More interestingly, myofibers formed in the implanted constructs were originated from the printed hASCs in the CB, OAB-N-1, and OAB-N-3, respectively, as confirmed by double-immunofluorescence for MHC/MRPL11 and MHC/HLA-A at 4 weeks after implantation (Fig. 8a). In particular, it can be observed that the OAB-N-3 group has significantly higher MRPL11 and HLA-A positive muscle fibers than other groups (CB and OAB-N-1) (Fig. 8b, c). Based on the histological results, we can conclude that muscle regeneration using the cell-laden Gelma construct processed using the OAB-N-3 process can be accelerated compared with that using the Gelma construct processed using the CB and OAB-N-1 process. However, despite these favorable muscle regenerative results regarding the proposed construct (OAB-N-3), it is worth pointing out that owing to the small defect sizes of the mouse VML model, the clinical relevance is lacking.
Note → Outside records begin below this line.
Lemma beside_good p p' : good p -> beside p p' -> (exists i k, ps_input p' = Some (i, k) /\ sourced is_byte i k) ->
  message (ps_failure p') = None -> hosts (map pendings (ps_frames p)) (ps_tape p') -> good p'.
Proof.
  intros [H1 H2 H3 H4] Hb Hi Hf Hh. split; [by eapply beside_stored|by rewrite (bs_frames _ _ Hb)|done|].
  rewrite (bs_frames _ _ Hb). eapply Forall_impl; [exact H4|]. intros f [L1 L2]. split; [|done].
  eapply Forall_impl; [exact L1|]. intros s. eapply parsed_later; [by apply (beside_extends 0)|by apply beside_awaited].
Qed.

Lemma beside_refl p : beside p p.
Proof. done. Qed.
Lemma beside_trans p q s : beside p q -> beside q s -> beside p s.
Proof. intros [] []. split; congruence. Qed.

Lemma tape_beside p t : beside p (with_tape p t).
Proof. done. Qed.

Lemma tape_good p t : good p -> hosts (map pendings (ps_frames p)) t -> good (with_tape p t).
Proof. intros Hg Hh. eapply beside_good; [exact Hg|apply tape_beside|apply Hg|apply Hg|done]. Qed.

Lemma hosts_proc ls t w : hosts ls t -> hosts ls (mk_tape (t_source t) (t_lexers t) (t_stack t) w).
Proof. intros [H1 H2]. split; [exact H1|exact H2]. Qed.

Lemma safe_host {A} n (m : M A) p : good p -> safe n (in_host m) p (fun a p' => (exists w, (m w).1 = a) /\ beside p p').
Proof.
  intros Hg. unfold safe, ppost, in_host. destruct (m (t_proc (ps_tape p))) as [a w] eqn:E.
  assert (good (with_tape p (mk_tape (t_source (ps_tape p)) (t_lexers (ps_tape p)) (t_stack (ps_tape p)) w))) as Hg'.
  { apply tape_good; [done|]. apply hosts_proc, Hg. }
  split; [done|]. split; [by apply beside_evolves, tape_beside|]. split; [exists (t_proc (ps_tape p)); by rewrite E|done].
Qed.

(** ** Failures *)

(** A parser in the middle of a refusal. *)
Record stuck (rest : list parse_frame) (n : nat) (p q : csh_parser) : Prop := mk_stuck {
  sk_stored : stored q;
  sk_extends : extends n p q;
  sk_frames : ps_frames q <> [] /\ exists above, ps_frames q = above ++ rest;
  sk_survives : survives (map pendings rest) (ps_tape q) }.

Lemma hosts_survive l ls t : hosts (l :: ls) t -> survives ls t.
Proof.
  intros [[Hc (x & b & E & _)] H]. rewrite E in H. inversion H as [|? ? ? ? _ Hb]; subst.
  exists [x], b. split; [done|]. split; [done|]. split; [by apply Forall2_length in Hb|right].
  destruct (core_lexer _ _ _ Hc E) as (_ & _ & Ha & _). destruct Hc as ([_ Hd] & Hca & _). done.
Qed.

Lemma good_stuck n p : good p -> stuck (tail (ps_frames p)) n p p.
Proof.
  intros Hg. destruct (good_frames p Hg) as (f & rest & E). split; [apply Hg|apply extends_refl|rewrite E; split; [done|by exists [f]]|].
  pose proof (g_hosts _ Hg) as H. rewrite E in *. by apply hosts_survive in H.
Qed.

Lemma stuck_beside rest n p q q' : beside q q' -> ps_input q' = ps_input q -> survives (map pendings rest) (ps_tape q') ->
  stuck rest n p q -> stuck rest n p q'.
Proof.
  intros Hb Hi Hs [H1 H2 H3 H4]. split; [|eapply extends_trans; [done|by apply beside_extends]|by rewrite (bs_frames _ _ Hb)|done].
  eapply beside_stored; [exact Hb| |done]. rewrite Hi. apply H1.
Qed.

Lemma survives_proc ls t w : survives ls t -> survives ls (mk_tape (t_source t) (t_lexers t) (t_stack t) w).
Proof. done. Qed.

Lemma stuck_host {A B} rest n p q (m : M A) (f : A -> P B) Q E : stuck rest n p q ->
  (forall a q', stuck rest n p q' -> ps_failure q' = ps_failure q -> ps_frames q' = ps_frames q -> ps_store q' = ps_store q -> ppost (f a) q' Q E) ->
  ppost (pbind (in_host m) f) q Q E.
Proof.
  intros Hs H. apply ppost_bind. unfold ppost at 1, in_host. destruct (m _) as [a w]. apply H; [|done..].
  apply (stuck_beside rest n p q); [done|done| |exact Hs]. apply survives_proc, Hs.
Qed.

Lemma document_later n p q a : extends n p q -> (a < n)%nat -> document_ok p a -> document_ok q a.
Proof. intros (_ & _ & H) Ha (r & Hr & Hd). destruct (H a r Ha Hr) as (r' & Hr' & (_ & _ & _ & E & _)). exists r'. by rewrite E. Qed.
(* ===== verification/GrammarTree.v ===== *)
(** * The parser: trees are of the grammar

    The productions of src/parser.c, one lemma each: from a good parser a
    production gives a tree that the grammar derives, or a refusal that is
    recorded; it never dereferences NULL nor leaves a vector. *)

From stdpp Require Import base list gmap strings sorting.
From S2P Require Import Prelude Output State Arithmetic Character Quote Alias Descriptors Input Expansion Lexer LexerLook LexerTree LexerSafety LexerTurns LexerTotal LexerCalls LexerKinds ParserLexer Ast Parser ParserLogic ParserSafety Grammar GrammarLook.

(** ** Trees under construction *)

(** A redirection of a node, with the trees in its operand. *)
Definition hanging (p : csh_parser) (a : nat) : Prop :=
  redirected p a /\ forall r, ps_store p !! a = Some r -> bodies_parsed p (operand r).

Record parts (p : csh_parser) (t : csh_ast) : Prop := mk_parts {
  pt_redirections : Forall (hanging p) (items (redirections t));
  pt_words : Forall is_word (data_words (ast_data t));
  pt_good : Forall (word_good p) (data_words (ast_data t));
  pt_children : Forall (fun c => parsed p (fst c) (snd c)) (data_children (ast_data t)) }.

Lemma hanging_later n p q a : extends n p q -> awaited p q -> hanging p a -> hanging q a.
Proof.
  intros X W [H1 H2]. split; [by eapply redirected_later|]. intros r' Hr'. pose proof H1 as (r & Hr & Hg & _). pose proof X as (_ & K & _).
  destruct (K a r Hr Hg) as (r2 & Hr2 & (_ & _ & Eo & _)). rewrite Hr' in Hr2. injection Hr2 as <-. rewrite Eo.
  eapply Forall_impl; [exact (H2 r Hr)|]. intros s. by eapply parsed_later.
Qed.

Lemma parts_later n p q t : evolves n p q -> parts p t -> parts q t.
Proof.
  intros [_ X W] [H1 H2 H3 H4]. split; [|done| |].
  - eapply Forall_impl; [exact H1|]. intros a. by eapply hanging_later.
  - eapply Forall_impl; [exact H3|]. intros w. by eapply word_later.
  - eapply Forall_impl; [exact H4|]. intros c. by eapply parsed_later.
Qed.

Lemma parts_parsed p x t : parts p t -> admits x (ast_kind t) = true ->
  data_shape (is_list_empty x) (has_redirections t) (ast_data t) -> parsed p x t.
Proof.
  intros [H1 H2 H3 H4] Ha Hs. constructor; [done|done| |done| |].
  - eapply Forall_impl; [exact H1|]. by intros a [].
  - eapply Forall_impl; [exact H3|]. by intros w [].
  - intros y u [y' u' Hu|w s Hw Hsub|a r s Ha' Hr Hsub].
    + rewrite Forall_forall in H4. by specialize (H4 _ Hu).
    + rewrite Forall_forall in H3. destruct (H3 w Hw) as [_ Hb]. unfold bodies_parsed in Hb. rewrite Forall_forall in Hb. by apply Hb.
    + rewrite Forall_forall in H1. destruct (H1 a Ha') as [_ Hb]. specialize (Hb r Hr). unfold bodies_parsed in Hb.
      rewrite Forall_forall in Hb. by apply Hb.
Qed.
In this study, we developed a novel bioprinting process supplemented with an optical fiber-assisted photo-crosslinking method to fabricate cell-laden filaments with micropatterned surfaces for tissue engineering applications. To obtain biofunctional cell-laden struts with a topographical cue, appropriate printing parameters, such as UV dose and printing temperature, were carefully selected. To demonstrate the feasibility of the bioprinting process, C2C12 myoblasts and hASCs were used to observe in vitro myogenic activities and in vivo volumetric muscle defects, respectively, in a mouse model. As a result of the biomimetic phenotype on the cell-laden Gelma constructs processed with OAB-N-3, improved in vivo VML repair was observed compared to bioconstructs printed via the conventional printing processes. Based on these results, we believe that the newly designed bioprinting process combined with optical fiber-assisted crosslinking can serve as a promising approach for fabricating biofunctional cell-laden constructs for application in various tissue regenerations.
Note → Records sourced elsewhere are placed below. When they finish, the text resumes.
(* ===== verification/ParserFuel.v ===== *)
(** * The parser: fuel

    The bound on the turns of the loops and on the nesting is only there to
    define the functions: once a call answers, a larger bound gives the same
    answer and the same parser. *)

From stdpp Require Import base list gmap strings.
From S2P Require Import Prelude Output State Arithmetic Character Quote Alias Descriptors Input Expansion Lexer Ast Parser Grammar.

(** [m] is [m'], but for what it leaves undone. *)
Definition within {A} (m m' : P A) : Prop := forall p, fst (m p) = PSpent \/ m p = m' p.

Lemma within_refl {A} (m : P A) : within m m.
Proof. intros p. by right. Qed.

Lemma within_spent {A} (m : P A) : within (fun p => (PSpent, p)) m.
Proof. intros p. by left. Qed.

Lemma within_bind {A B} (m m' : P A) (f f' : A -> P B) : within m m' -> (forall a, within (f a) (f' a)) ->
  within (pbind m f) (pbind m' f').
Proof.
  intros Hm Hf p. unfold pbind. destruct (Hm p) as [E|<-].
  - left. destruct (m p) as [r p']. cbn in E. by subst r.
  - destruct (m p) as [[| | |a] p']; [by right..|apply Hf].
Qed.

Lemma within_catch {A} (m m' : P A) : within m m' -> within (pcatch m) (pcatch m').
Proof.
  intros Hm p. unfold pcatch. destruct (Hm p) as [E|<-]; [|by right]. left. destruct (m p) as [r p']. cbn in E. by subst r.
Qed.

Lemma within_loop {S A} n n' (step step' : S -> P (S + A)) s : (n <= n')%nat -> (forall s, within (step s) (step' s)) ->
  within (loop n step s) (loop n' step' s).
Proof.
  intros Hn Hs. revert n' s Hn. induction n as [|n IH]; intros n' s Hn; [apply within_spent|].
  destruct n' as [|n']; [lia|]. cbn [loop]. apply within_bind; [apply Hs|]. intros [s'|a]; [apply IH; lia|apply within_refl].
Qed.

(** Follows the text of a production. *)
Ltac within_step :=
  lazymatch goal with
  | |- within ?m ?m => apply within_refl
  | |- within (pbind _ _) (pbind _ _) => apply within_bind; [|intros ?]
  | |- within (pcatch _) (pcatch _) => apply within_catch
  | |- within (loop _ _ _) (loop _ _ _) => apply within_loop; [assumption|intros ?]
  | |- within (match ?x with _ => _ end) _ => destruct x
  | |- _ => solve [auto with within]
  end.
Ltac within_tac := repeat (cbv zeta; within_step).

Create HintDb within.

Section Productions.
Context `{Locale} `{LocaleDb}.
Context (n n' : nat) (pl pl' : closing -> bool -> csh_position -> P csh_ast).
Hypothesis more : (n <= n')%nat.
Hypothesis lists : forall c b q, within (pl c b q) (pl' c b q).
#[local] Hint Resolve lists : within.

Lemma command_substitution_within : within (command_substitution pl) (command_substitution pl').
Proof. unfold command_substitution, command_child. within_tac. Qed.
#[local] Hint Resolve command_substitution_within : within.

Lemma peek_raw_within : within (peek_raw n pl) (peek_raw n' pl').
Proof. unfold peek_raw, raw_step. within_tac. Qed.
#[local] Hint Resolve peek_raw_within : within.

Lemma peek_alias_within b : within (peek_alias n pl b) (peek_alias n' pl' b).
Proof. unfold peek_alias, alias_step. within_tac. Qed.
#[local] Hint Resolve peek_alias_within : within.

Lemma peek_within : within (peek n pl) (peek n' pl').
Proof. apply peek_alias_within. Qed.
#[local] Hint Resolve peek_within : within.

Lemma collect_each_within l b : within (collect_each n l b) (collect_each n' l b).
Proof. induction l as [|a l IH]; cbn [collect_each]; [within_tac|]. unfold collect_document. within_tac. Qed.
#[local] Hint Resolve collect_each_within : within.

Lemma newline_within : within (newline n) (newline n').
Proof. unfold newline, collect_documents. within_tac. Qed.
#[local] Hint Resolve newline_within : within.

Lemma skip_newlines_within : within (skip_newlines n pl) (skip_newlines n' pl').
Proof. unfold skip_newlines, newline_step. within_tac. Qed.
#[local] Hint Resolve skip_newlines_within : within.

Lemma expect_token_within k s t : within (expect_token n pl k s t) (expect_token n' pl' k s t).
Proof. unfold expect_token. within_tac. Qed.
#[local] Hint Resolve expect_token_within : within.

Lemma consume_keyword_within node s : within (consume_keyword n pl node s) (consume_keyword n' pl' node s).
Proof. unfold consume_keyword. within_tac. Qed.
#[local] Hint Resolve consume_keyword_within : within.

Lemma parse_redirection_within node d : within (parse_redirection n pl node d) (parse_redirection n' pl' node d).
Proof. unfold parse_redirection. within_tac. Qed.
#[local] Hint Resolve parse_redirection_within : within.

Lemma parse_if_within node : within (parse_if n pl node) (parse_if n' pl' node).
Proof. unfold parse_if, if_step. within_tac. Qed.
Lemma parse_loop_within node : within (parse_loop n pl node) (parse_loop n' pl' node).
Proof. unfold parse_loop. within_tac. Qed.
Lemma parse_for_within node : within (parse_for n pl node) (parse_for n' pl' node).
Proof. unfold parse_for, for_words, for_word_step. within_tac. Qed.
Lemma parse_case_within node : within (parse_case n pl node) (parse_case n' pl' node).
Proof. unfold parse_case, case_step, pattern_step. within_tac. Qed.
Lemma parse_group_within node c : within (parse_group pl node c) (parse_group pl' node c).
Proof. unfold parse_group. within_tac. Qed.
#[local] Hint Resolve parse_if_within parse_loop_within parse_for_within parse_case_within parse_group_within : within.

Lemma parse_compound_within k : within (parse_compound n pl k) (parse_compound n' pl' k).
Proof. unfold parse_compound. within_tac. Qed.
#[local] Hint Resolve parse_compound_within : within.

Lemma trailing_within node : within (trailing_redirections n pl node) (trailing_redirections n' pl' node).
Proof. unfold trailing_redirections, trailing_step. within_tac. Qed.
#[local] Hint Resolve trailing_within : within.

Lemma parse_function_within w : within (parse_function n pl w) (parse_function n' pl' w).
Proof. unfold parse_function. within_tac. Qed.
#[local] Hint Resolve parse_function_within : within.

Lemma parse_command_within : within (parse_command n pl) (parse_command n' pl').
Proof. unfold parse_command, command_step. within_tac. Qed.
#[local] Hint Resolve parse_command_within : within.

Lemma parse_pipeline_within : within (parse_pipeline n pl) (parse_pipeline n' pl').
Proof. unfold parse_pipeline, pipeline_step. within_tac. Qed.
#[local] Hint Resolve parse_pipeline_within : within.

Lemma parse_and_or_within : within (parse_and_or n pl) (parse_and_or n' pl').
Proof. unfold parse_and_or, and_or_step. within_tac. Qed.
#[local] Hint Resolve parse_and_or_within : within.

Lemma list_body_within c b q : within (list_body n pl c b q) (list_body n' pl' c b q).
Proof. unfold list_body, list_step, list_item. within_tac. Qed.
End Productions.

#[export] Hint Resolve collect_each_within newline_within peek_alias_within : within.

Lemma parse_list_within `{Locale} `{LocaleDb} n : forall n' c b q, (n <= n')%nat -> within (parse_list n c b q) (parse_list n' c b q).
Proof.
  induction n as [|n IH]; intros n' c b q Hn; [apply within_spent|]. destruct n' as [|n']; [lia|]. cbn [parse_list].
  apply list_body_within; [done|]. intros c' b' q'. apply IH. lia.
Qed.
#[export] Hint Resolve parse_list_within : within.

Lemma csh_parser_next_within `{Locale} `{LocaleDb} n n' : (n <= n')%nat -> within (csh_parser_next n) (csh_parser_next n').
Proof.
  intros Hn. unfold csh_parser_next, next_tree, blank_step. within_tac.
Qed.

Lemma csh_parser_recover_within `{Locale} `{LocaleDb} n n' : (n <= n')%nat -> within (csh_parser_recover n) (csh_parser_recover n').
Proof. intros Hn. unfold csh_parser_recover, drain_documents, collect_documents. within_tac. Qed.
Design of an optic-fiber-assisted nozzle system
The optic-fiber-assisted bioprinting system was composed of three main parts: a 3D printer (DTR3-2210 T-SG; DASA Robot, Korea), an ultraviolet (UV) generator with a UV-spot head (LGA-20562; Liim Tech, Korea), and a nozzle combined with an optical fiber, as presented in Fig. 1a–c. Silica optical fibers (diameter = 200 μm, length = 5.5 cm, numerical aperture = 0.22, Edmund Optics, NJ, USA) with low attenuation to UV radiation (40 db/km) were purchased from Edmund Optics (Barrington, NJ, USA). Plastic nozzles were fabricated using a digital light-processing 3D printer (X-CUBE3, Foshan Stek Technology, China) with photocurable acrylate resin (3DV-301; WOW 3D, South Korea). After printing, the nozzles were washed with ethanol and dried at room temperature. Subsequently, the optical fiber was inserted into the plastic nozzles.
Preparation of Gelma
Methacrylation of gelatin was performed as previously reported47. Briefly, gelatin (10 wt%; 300 g Bloom; Sigma-Aldrich) obtained from porcine skin was dissolved in phosphate-buffered saline solution (PBS). Methacrylic anhydride (Sigma-Aldrich, USA) was added dropwise at 50 °C, and the solution was stirred at 500 rpm for 3 h. Gelma was dialyzed in distilled water using a 12 kDa molecular weight cut off dialysis membrane (Thermo-Fisher Scientific, USA) at 40 °C for 7 days to eliminate the remaining methacrylic anhydride. Finally, Gelma was lyophilized and stored in a deep freezer.
The Gelma solution (5 wt%) was dissolved in PBS containing lithium phenyl-2,4,6-trimethylbenzoylphosphinate (0.05 wt%; Sigma-Aldrich, USA) at 37 °C. To sterilize the Gelma hydrogels, 0.22 μm syringe filters (Thermo-Fisher Scientific, USA) were used. Two different Gelma bioinks were obtained by mixing them with C2C12 mouse myoblasts (CRL-1772; ATCC, Manassas, VA, USA) and hASCs (PT-5006; Lonza, Basel, Switzerland) at a density of 1 × 107 cells/mL.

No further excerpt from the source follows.